Tanzania: T.bills oversubscribed as liquidity squeeze eases

The easing liquidity squeeze in the market has seen short term government notes starting to pick up and register more subscriptions compared to the previous period.

Poor performance of the short and long term government securities since June this year has been attributed to dry liquidity market that haunted most investors.

During this period, key investors on the treasury bills and bonds were fulfilling tax obligations, thus reducing the amount planned for investments.

Commercial banks are the leading investors in the short- term government paper. Others are pension funds, insurance firms and few microfinance institutions.

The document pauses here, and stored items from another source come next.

(* ===== verification/Validators.v ===== *)
(** The validation of requests ([rpc/common/Validators.h], [Validators.cpp],
    [Specs.h], [Specs.cpp], [impl/Factories.h]).

    A requirement ([Requirement]) looks at one member of an object and answers
    with an error or with nothing; it throws where [value_to] throws. A field
    specification runs its requirements in order, a specification its fields, up
    to the first error. The requirements are functions here as they are in the
    code, which keeps them in a [std::function].

    [validate_done] takes a successful validation apart; the lemmas named after
    the validators say what each one guarantees of the member it looked at. *)

From stdpp Require Import base list strings.
From Stdlib Require Import ZArith Lia Ascii.
From S2P Require Import Prelude Types Json Errors Requests Directory.

#[local] Open Scope string_scope.
#[local] Open Scope list_scope.
Open Scope Z_scope.

(** ** Numbers in texts *)

Definition digit (a : ascii) : option Z :=
  let c := Z.of_N (N_of_ascii a) in
  if (48 <=? c) && (c <=? 57) then Some (c - 48) else None.

(** The digits a text begins with. *)
Fixpoint digits (s : string) : list Z :=
  match s with
  | EmptyString => []
  | String a s' => match digit a with Some d => d :: digits s' | None => [] end
  end.

Definition decimal (ds : list Z) : Z := foldl (fun n d => 10 * n + d) 0 ds.

(** [std::from_chars] into 32 unsigned bits: the number a text begins with. *)
Definition from_chars_u32 (s : string) : option Z :=
  match digits s with
  | [] => None
  | ds => if decimal ds <? 2 ^ 32 then Some (decimal ds) else None
  end.

Definition is_space (a : ascii) : bool :=
  let c := Z.of_N (N_of_ascii a) in (c =? 32) || ((9 <=? c) && (c <=? 13)).

Fixpoint skip_space (s : string) : string :=
  match s with
  | String a s' => if is_space a then skip_space s' else s
  | EmptyString => EmptyString
  end.

(** [std::stoi] and [std::stoll]: after white space and a sign, the number a text
    begins with, if it fits into that many bits and a sign. *)
Definition sto (bits : Z) (s : string) : Res Z :=
  let '(sign, rest) :=
    match skip_space s with
    | String "-" s' => (-1, s')
    | String "+" s' => (1, s')
    | s' => (1, s')
    end in
  match digits rest with
  | [] => Throw (LibraryError "invalid_argument")
  | ds => let z := sign * decimal ds in if (- 2 ^ bits <=? z) && (z <? 2 ^ bits) then Ok z else Throw OutOfRange
  end.

Definition stoi : string -> Res Z := sto 31.
Definition stoll : string -> Res Z := sto 63.

Lemma decimal_nonneg ds n : 0 <= n -> Forall (fun d => 0 <= d) ds -> 0 <= foldl (fun n d => 10 * n + d) n ds.
Proof. intros Hn H. revert n Hn. induction H as [|d ds Hd _ IH]; intros n Hn; [done|]. cbn [foldl]. apply IH. lia. Qed.

Lemma digit_range a d : digit a = Some d -> 0 <= d <= 9 /\ is_space a = false /\ a <> "-"%char /\ a <> "+"%char.
Proof.
  unfold digit, is_space. destruct (_ && _) eqn:Hc; [|done]. intros [= <-].
  apply andb_true_iff in Hc as [H1%Z.leb_le H2%Z.leb_le]. split; [lia|]. split; [|split; intros ->; cbn in *; lia].
  apply orb_false_iff. split; [lia|]. apply andb_false_iff. right. lia.
Qed.

Lemma digits_nonneg s : Forall (fun d => 0 <= d) (digits s).
Proof.
  induction s as [|a s IH]; cbn; [done|]. destruct (digit a) as [d|] eqn:Hd; [|done].
  constructor; [apply digit_range in Hd; lia | done].
Qed.

(** A text that begins with a digit is read from its first character. *)
Lemma sto_digits bits s :
  digits s <> [] ->
  sto bits s = let z := decimal (digits s) in if (- 2 ^ bits <=? z) && (z <? 2 ^ bits) then Ok z else Throw OutOfRange.
Proof.
  destruct s as [|a s]; [done|]. cbn [digits]. destruct (digit a) as [d|] eqn:Ha; [|done]. intros _.
  destruct (digit_range _ _ Ha) as (_ & Hsp & Hm & Hp). unfold sto. cbn [skip_space]. rewrite Hsp.
  assert (match String a s with String "-" s' => (-1, s') | String "+" s' => (1, s') | s' => (1, s') end = (1, String a s)) as ->.
  { destruct a as [[] [] [] [] [] [] [] []]; try done; by exfalso. }
  cbn [digits]. rewrite Ha. cbv zeta. by rewrite Z.mul_1_l.
Qed.

(** The integer that a double is, if it is one. *)
Class JsonNumbers := { double_integer : Z -> option Z }.

(** [boost::json::value_to] of an integer type: the exact value or an exception. *)
Definition value_to_integer `{JsonNumbers} (lo hi : Z) (v : json) : Res Z :=
  let exact z := if (lo <=? z) && (z <=? hi) then Ok z else Throw (LibraryError "not exact") in
  match v with
  | JInt64 z | JUint64 z => exact z
  | JDouble bits => match double_integer bits with Some z => exact z | None => Throw (LibraryError "not exact") end
  | _ => Throw (LibraryError "not a number")
  end.

Definition value_to_int `{JsonNumbers} : json -> Res Z := value_to_integer (- 2 ^ 31) (2 ^ 31 - 1).
Definition value_to_uint32 `{JsonNumbers} : json -> Res Z := value_to_integer 0 (2 ^ 32 - 1).
Definition value_to_uint64 `{JsonNumbers} : json -> Res Z := value_to_integer 0 (2 ^ 64 - 1).

(** ** Requirements and specifications *)

(** [Expected<void, Status>] *)
Abbreviation MaybeError := (Outcome unit).

Definition Requirement : Type := json -> string -> Res MaybeError.

(** The same requirements are run by [FieldSpec] and by [IfType]. *)
Fixpoint verify_all (rs : list Requirement) (value : json) (key : string) : Res MaybeError :=
  match rs with
  | [] => Ok (Done tt)
  | r :: rs' =>
      res ← r value key;
      match res with Failed e => Ok (Failed e) | Done _ => verify_all rs' value key end
  end.

Definition FieldSpec : Type := json -> Res MaybeError.

Definition makeFieldValidator (key : string) (requirements : list Requirement) : FieldSpec :=
  fun value => verify_all requirements value key.

Fixpoint RpcSpec_validate (fields : list FieldSpec) (value : json) : Res MaybeError :=
  match fields with
  | [] => Ok (Done tt)
  | field :: fields' =>
      ret ← field value;
      match ret with Failed e => Ok (Failed e) | Done _ => RpcSpec_validate fields' value end
  end.

(** ** The requirements *)

Inductive JsonType := TBool | TString | TDouble | TArray | TObject | TInteger.

Definition checkType (expected : JsonType) (value : json) : bool :=
  match expected with
  | TBool => is_bool value
  | TString => is_string value
  | TDouble => match value with JDouble _ => true | _ => false end
  | TArray => is_array value
  | TObject => is_object value
  | TInteger => is_int64 value || is_uint64 value
  end.

(** The member the requirements look at: of an object with that key. *)
Definition member (value : json) (key : string) : option json :=
  match value with JObject o => obj_find key o | _ => None end.

Definition invalid {A} : Outcome A := Failed (Status_code (Rippled rpcINVALID_PARAMS)).
Definition invalid_message {A} (message : string) : Outcome A := Failed (Status_message (Rippled rpcINVALID_PARAMS) message).

(** Every requirement but [Required] ignores a field that is absent. *)
Definition if_member (f : json -> Res MaybeError) : Requirement := fun value key =>
  match member value key with None => Ok (Done tt) | Some v => f v end.

Definition Required : Requirement := fun value key =>
  Ok (match member value key with
      | None => invalid_message ("Required field '" +:+ key +:+ "' missing")
      | Some _ => Done tt
      end).

Definition Type_ (types : list JsonType) : Requirement :=
  if_member (fun res => Ok (if existsb (fun t => checkType t res) types then Done tt else invalid)).

(** [value_to] and [less] are those of the template's type. *)
Definition Between {T} (value_to : json -> Res T) (less : T -> T -> bool) (min_ max_ : T) : Requirement :=
  if_member (fun v => res ← value_to v; Ok (if less res min_ || less max_ res then invalid else Done tt)).

Definition EqualTo {T} `{EqDecision T} (value_to : json -> Res T) (original_ : T) : Requirement :=
  if_member (fun v => res ← value_to v; Ok (if bool_decide (res <> original_) then invalid else Done tt)).

Definition OneOf {T} `{EqDecision T} (value_to : json -> Res T) (options_ : list T) : Requirement :=
  if_member (fun v => res ← value_to v; Ok (if bool_decide (res ∉ options_) then invalid else Done tt)).

Definition Section_ (specs : list FieldSpec) : Requirement :=
  if_member (fun res => if is_object res then RpcSpec_validate specs res else Ok (Done tt)).

Definition ValidateArrayAt (idx_ : nat) (specs_ : list FieldSpec) : Requirement :=
  if_member (fun v =>
    match v with
    | JArray arr => match arr !! idx_ with None => Ok invalid | Some res => RpcSpec_validate specs_ res end
    | _ => Ok invalid
    end).

Definition IfType (type : JsonType) (requirements : list Requirement) : Requirement := fun value key =>
  if_member (fun v => if checkType type v then verify_all requirements value key else Ok (Done tt)) value key.

Definition WithCustomError (requirement : Requirement) (error : Status) : Requirement := fun value key =>
  res ← requirement value key;
  Ok (match res with Failed _ => Failed error | Done _ => Done tt end).

Definition CustomValidator (validator_ : json -> string -> MaybeError) : Requirement := fun value key =>
  if_member (fun v => Ok (validator_ v key)) value key.

(** ** The validators that the handlers share *)

Definition checkIsU32Numeric (sv : string) : bool := bool_decide (is_Some (from_chars_u32 sv)).

Section validators.
Context `{RippleStrings} `{LexicalCast}.

Definition Uint256HexStringValidator : Requirement := CustomValidator (fun value key =>
  match value with
  | JString s => match parseHex (c_str s) with None => invalid_message (key +:+ "Malformed") | Some _ => Done tt end
  | _ => invalid_message (key +:+ "NotString")
  end).

Definition LedgerIndexValidator : Requirement := CustomValidator (fun value key =>
  let err := invalid_message "ledgerIndexMalformed" in
  match value with
  | JString s => if negb (bool_decide (s = "validated")) && negb (checkIsU32Numeric (c_str s)) then err else Done tt
  | _ => if negb (is_uint64 value || is_int64 value) then err else Done tt
  end).

Definition AccountValidator : Requirement := CustomValidator (fun value key =>
  match value with
  | JString s => match accountFromStringStrict (c_str s) with None => invalid_message (key +:+ "Malformed") | Some _ => Done tt end
  | _ => invalid_message (key +:+ "NotString")
  end).

Definition AccountBase58Validator : Requirement := CustomValidator (fun value key =>
  match value with
  | JString s =>
      match parseBase58_AccountID (c_str s) with
      | None => Failed (Status_code (Clio rpcMALFORMED_ADDRESS))
      | Some account => if account =? 0 then Failed (Status_code (Clio rpcMALFORMED_ADDRESS)) else Done tt
      end
  | _ => invalid_message (key +:+ "NotString")
  end).

Definition MarkerValidator : Requirement := CustomValidator (fun value key =>
  match value with
  | JString s => match parseAccountCursor (Some (c_str s)) with None => invalid_message "Malformed cursor" | Some _ => Done tt end
  | _ => invalid_message (key +:+ "NotString")
  end).

Definition CurrencyValidator : Requirement := CustomValidator (fun value key =>
  match value with
  | JString s =>
      match to_currency (c_str s) with
      | None => Failed (Status_message (Clio rpcMALFORMED_CURRENCY) "malformedCurrency")
      | Some _ => Done tt
      end
  | _ => invalid_message (key +:+ "NotString")
  end).

End validators.

(** ** Lemmas *)

Lemma verify_all_done rs v key :
  verify_all rs v key = Ok (Done tt) <-> Forall (fun r => r v key = Ok (Done tt)) rs.
Proof.
  induction rs as [|r rs IH]; cbn; [done|]. rewrite Forall_cons, <- IH.
  destruct (r v key) as [[e|[]]|e|]; cbn; naive_solver.
Qed.

Lemma validate_done fields v :
  RpcSpec_validate fields v = Ok (Done tt) <-> Forall (fun f => f v = Ok (Done tt)) fields.
Proof.
  induction fields as [|f fields IH]; cbn; [done|]. rewrite Forall_cons, <- IH.
  destruct (f v) as [[e|[]]|e|]; cbn; naive_solver.
Qed.

(** The answer is that of the first field that does not pass. *)
Lemma validate_first fs1 f fs2 v r :
  Forall (fun f => f v = Ok (Done tt)) fs1 -> f v = r -> r <> Ok (Done tt) ->
  RpcSpec_validate (fs1 ++ f :: fs2) v = r.
Proof.
  intros Hd Hf Hr. induction Hd as [|g fs1 Hg _ IH]; cbn; [|by rewrite Hg]. rewrite Hf.
  destruct r as [[e|[]]|e|]; done.
Qed.

Lemma Required_done v key : Required v key = Ok (Done tt) -> exists x, member v key = Some x.
Proof. unfold Required. destruct (member v key); [eauto | done]. Qed.

Lemma if_member_done f v key x : if_member f v key = Ok (Done tt) -> member v key = Some x -> f x = Ok (Done tt).
Proof. unfold if_member. intros H Hm. by rewrite Hm in H. Qed.

Lemma custom_done f v key x :
  CustomValidator f v key = Ok (Done tt) -> member v key = Some x -> f x key = Done tt.
Proof. intros H Hm. apply (if_member_done _ _ _ x) in H; [congruence | done]. Qed.

Lemma Type_done types v key x :
  Type_ types v key = Ok (Done tt) -> member v key = Some x -> Exists (fun t => checkType t x = true) types.
Proof.
  intros H Hm. apply (if_member_done _ _ _ x) in H; [|done].
  cbn beta in H. destruct (existsb (fun t => checkType t x) types) eqn:He; [|done]. apply existsb_exists in He as (t & Ht & He).
  apply Exists_exists. exists t. split; [by apply list_elem_of_In | done].
Qed.

Lemma IfType_done type rs v key x :
  IfType type rs v key = Ok (Done tt) -> member v key = Some x -> checkType type x = true ->
  Forall (fun r => r v key = Ok (Done tt)) rs.
Proof.
  intros H Hm Hc. apply (if_member_done _ _ _ x) in H; [|done]. cbn beta in H. rewrite Hc in H. by apply verify_all_done.
Qed.

Lemma Section_done specs v key o :
  Section_ specs v key = Ok (Done tt) -> member v key = Some (JObject o) ->
  Forall (fun f => f (JObject o) = Ok (Done tt)) specs.
Proof. intros H Hm. apply (if_member_done _ _ _ _ H) in Hm. by apply validate_done. Qed.

(** What the shared validators say of a member. *)
Definition is_hash `{RippleStrings} (v : json) : Prop := exists s h, v = JString s /\ parseHex (c_str s) = Some h.
Definition is_account `{RippleStrings} (v : json) : Prop := exists s a, v = JString s /\ accountFromStringStrict (c_str s) = Some a.
Definition is_address `{RippleStrings} (v : json) : Prop :=
  exists s a, v = JString s /\ parseBase58_AccountID (c_str s) = Some a /\ a <> 0.
Definition is_marker `{RippleStrings} `{LexicalCast} (v : json) : Prop :=
  exists s c, v = JString s /\ parseAccountCursor (Some (c_str s)) = Some c.
Definition is_currency `{RippleStrings} (v : json) : Prop := exists s c, v = JString s /\ to_currency (c_str s) = Some c.

Section validator_lemmas.
Context `{RippleStrings} `{LexicalCast}.

Lemma hash_done v key x : Uint256HexStringValidator v key = Ok (Done tt) -> member v key = Some x -> is_hash x.
Proof.
  intros H1 H2. apply (custom_done _ _ _ _ H1) in H2. destruct x; try done.
  destruct (parseHex (c_str s)) eqn:He; [|done]. by eexists _, _.
Qed.

Lemma account_done v key x : AccountValidator v key = Ok (Done tt) -> member v key = Some x -> is_account x.
Proof.
  intros H1 H2. apply (custom_done _ _ _ _ H1) in H2. destruct x; try done.
  destruct (accountFromStringStrict (c_str s)) eqn:He; [|done]. by eexists _, _.
Qed.

Lemma address_done v key x : AccountBase58Validator v key = Ok (Done tt) -> member v key = Some x -> is_address x.
Proof.
  intros H1 H2. apply (custom_done _ _ _ _ H1) in H2. destruct x; try done.
  destruct (parseBase58_AccountID (c_str s)) as [a|] eqn:He; [|done]. destruct (Z.eqb_spec a 0); [done|].
  by eexists _, _.
Qed.

Lemma marker_done v key x : MarkerValidator v key = Ok (Done tt) -> member v key = Some x -> is_marker x.
Proof.
  intros H1 H2. apply (custom_done _ _ _ _ H1) in H2. destruct x; try done.
  destruct (parseAccountCursor (Some (c_str s))) eqn:He; [|done]. by eexists _, _.
Qed.

Lemma currency_done v key x : CurrencyValidator v key = Ok (Done tt) -> member v key = Some x -> is_currency x.
Proof.
  intros H1 H2. apply (custom_done _ _ _ _ H1) in H2. destruct x; try done.
  destruct (to_currency (c_str s)) eqn:He; [|done]. by eexists _, _.
Qed.

End validator_lemmas.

In the treasury bills auctioned by the Bank of Tanzania (BoT) in Dar es Salaam yesterday received bids were worth 165bn/- against 135bn/-.

It shows further improvements compared to only 8.57bn/- fetched in the previous auction. The weighted average yield to maturity across all tenures increased significantly compared to the previous treasury bills auction conducted two weeks ago.

The BoT summary shows further that a total of 80bn/- was sold in 364 days period, 622bn/- for 182 days, 18bn/- for 91 days tenure and 5bn/- for 35 days offer.

With the exception of 364-day bid that registered oversubscription while the remaining offers were undersubscribed, the weak performance was reported in the previous session.

The 364 days attracted bids worth 88.22bn/- but at the end only 53.77bn/- emerged as successful amount; for the 182-tenor, a total of 26.40bn/- was total amount tendered and 16.29bn/-was retained as successful bids.

For the 91-day attracted bids worth 10.93bn/- at the end only 930m/- emerged as successful amount while the 35 days offer attracted bids worth 1.5bn/- and was retained as successful bids.

The weighted average interest rates on the 364 days increased to 14.66 per cent compared to 13.61 per cent of the preceding session.

On 182 days, interest rate rose to 13.85 per cent from 12.69 per cent while the 91 days offer, it changed slightly to 8.19 per cent from 7.82 per cent.